Assumindo que seu critério pode ser expresso como o número de linhas que correspondem à expressão regular /PDB; [^;]*; X-ray/
, você pode fazer algo como
awk -vRS= -F'\n' '
{c=0; for(i=1;i<=NF;i++) c += $i ~ /PDB; [^;]*; X-ray/ ? 1 : 0} c >= 5
'
ou (ligeiramente mais limpo, IMHO)
perl -F'\n' -00ne 'print unless (grep { /PDB; [^;]*; X-ray/ } @F) < 5'
Ex.
$ perl -F'\n' -00ne 'print unless (grep { /PDB; [^;]*; X-ray/ } @F) < 5' file
AAPK2_HUMAN Homo sapiens P54646 PDB; 2H6D; X-ray; 1.85 A; A=6-279.
PDB; 2LTU; NMR; -; A=282-339.
PDB; 2YZA; X-ray; 3.02 A; A=6-279.
PDB; 3AQV_TAK.pdb; X-ray; 2.08 A; A=6-279.

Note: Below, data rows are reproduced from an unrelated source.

(** * Sparse experience replay: the training driver of [main.py]

    A shallow embedding of [train], [save_checkpoint], [flat_accuracy],
    [test], [save_trainloss] and the [__main__] block of [main.py],
    together with the episodic memory they drive.

    Conventions.
    - Tensors are represented by their rows: a batch is the triple of
      parallel arrays the source unpacks, [squeeze(1)] only drops a
      singleton axis and is the identity on that representation.
    - Python floats ([loss.item()], accuracies) are the rationals they
      denote; the one float that is not a rational here, the [nan] of a
      zero by zero numpy division, is a constructor of its own.
    - Every call to a collaborator (memory, model, optimizer, checkpoint
      sink, plotting) is recorded in the trace of the run, in call order.
    - A Python exception ends the run; what was traced and mutated before
      it stays.
    - Moving model and tensors to the accelerator ([use_cuda]) changes
      nothing on this representation and is left out, as are the prints
      and the clock. *)

From Stdlib Require Import ZArith QArith Lia.
From Stdlib Require Import Ascii DecimalString DecimalPos DecimalZ.
From stdpp Require Import base option list gmap strings.

Local Open Scope nat_scope.

(** ** Examples and batches *)

Record Example := mkExample {
  content : list Z;
  attention_mask : list Z;
  label : Z
}.

(** The [(content, attn_masks, labels)] triple a data loader yields. *)
Record Batch := mkBatch {
  contents : list (list Z);
  attn_masks : list (list Z);
  labels : list Z
}.

(** [content.size(0)] *)
Definition size0 (b : Batch) : nat := length (contents b).

Fixpoint zip3 (cs ms : list (list Z)) (ls : list Z) : list Example :=
  match cs, ms, ls with
  | c :: cs', m :: ms', l :: ls' => mkExample c m l :: zip3 cs' ms' ls'
  | _, _, _ => []
  end.

(** [zip(contents, attn_masks, labels)] *)
Definition examples_of (b : Batch) : list Example :=
  zip3 (contents b) (attn_masks b) (labels b).

(** The batch made of a list of examples (three parallel arrays). *)
Definition batch_of (es : list Example) : Batch :=
  mkBatch (map content es) (map attention_mask es) (map label es).

(** ** Exceptions and the run monad *)

Inductive exn :=
| EmptyMemoryError
| ZeroDivisionError
| TypeError
| NameError
| FileNotFoundError
| ValueError.

Inductive outcome (A : Type) :=
| Ok (a : A)
| Raise (e : exn).
Arguments Ok {A} a.
Arguments Raise {A} e.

PDB; 4CFE; X-ray; 3.02 A; A/C=1-552.
PDB; 4CFF; X-ray; 3.92 A; A/C=1-552.
PDB; 4ZHX_4O7_C1V_C2Z.pdb; X-ray; 2.99 A; A/C=2-552.

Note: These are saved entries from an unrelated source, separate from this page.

(** * Healthcare management system: the registry, its entities and their
      state machines, embedded from [healthcare_management_system.py].

    Python objects are mutable and shared: the same [Appointment] sits in the
    registry's index, in the doctor's list and in the patient's list.  The
    embedding therefore keeps one object store per class (a finite map from
    locations to field records) and lets the indexes and lists hold locations.

    - [float] is IEEE binary64, modelled by the primitive floats;
    - a naive [datetime] is an integer number of microseconds, and adding a
      [timedelta] raises [OverflowError] when the sum leaves the range of the
      type;
    - [datetime.now()] and [uuid.uuid4()] are read from the environment, so the
      value drawn by a call is an explicit argument of that call;
    - [print] appends one line to [stdout]; an f-string is kept as the list of
      its literal and interpolated fragments;
    - a raised exception ends the call and leaves the store as it was at the
      [raise].

    Not embedded: the interactive menus, [generate_report] (it only reads the
    indexes and writes [reports]), [update_record], and the keywords of
    [update_profile] other than [name] and [email]. *)

From Stdlib Require Import Floats.
From stdpp Require Import gmap strings list fin_maps.

Local Open Scope string_scope.
Local Open Scope list_scope.

(** ** Values of the environment *)

Abbreviation loc := nat (only parsing).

PDB; 5EZV_C1V_C2Z_STU.pdb; X-ray; 2.99 A; A/C=2-347, A/C=397-552.
PDB; 5ISO_992_STU.pdb; X-ray; 2.63 A; A/C=1-552.
ABC3B_HUMAN Homo sapiens Q9UH17 PDB; 2NBQ; NMR; -; A=187-382.
PDB; 5CQD_GOL.pdb; X-ray; 2.08 A; A/C=187-378.

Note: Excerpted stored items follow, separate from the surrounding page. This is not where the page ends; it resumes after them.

Lemma addUIntegerElement_spec (name : ptr) (nm : list byte) (b : bool) (value : Z)
    (text : list byte) c :
  isObject_at c (containerLevel c) = Some b ->
  name_for b name nm ->
  uint64_to_string value = Some text ->
  writes_element (bsg_ksjsonaddUIntegerElement name value) c b name nm text.
Proof.
  intros Hb Hname Htext. unfold bsg_ksjsonaddUIntegerElement. rewrite Htext.
  apply element_then_spec; try assumption.
  intros c1 _ _. apply addJSONData_buff_value.
  eapply uint64_to_string_no_NUL; eassumption.
Qed.

Lemma addFloatingPointElement_spec `{Libm} (name : ptr) (nm : list byte) (b : bool)
    (value : double) (text : list byte) c :
  isObject_at c (containerLevel c) = Some b ->
  name_for b name nm ->
  double_to_string value MAX_SIGNIFICANT_DIGITS = Some text ->
  Forall (fun ch => ch <> x00) text ->
  writes_element (bsg_ksjsonaddFloatingPointElement name value) c b name nm text.
Proof.
  intros Hb Hname Htext Hnul. unfold bsg_ksjsonaddFloatingPointElement. rewrite Htext.
  apply element_then_spec; try assumption.
  intros c1 _ _. apply addJSONData_buff_value. assumption.
Qed.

PDB; 5CQH; X-ray; 1.73 A; A=187-378.
PDB; 5CQI; X-ray; 1.68 A; A=187-378.
PDB; 5CQK_GOL_PGE.pdb; X-ray; 1.88 A; A=187-378.
PDB; 5TD5; X-ray; 1.72 A; A=187-378.
PDB; 5TKM; X-ray; 1.90 A; A/B=1-191.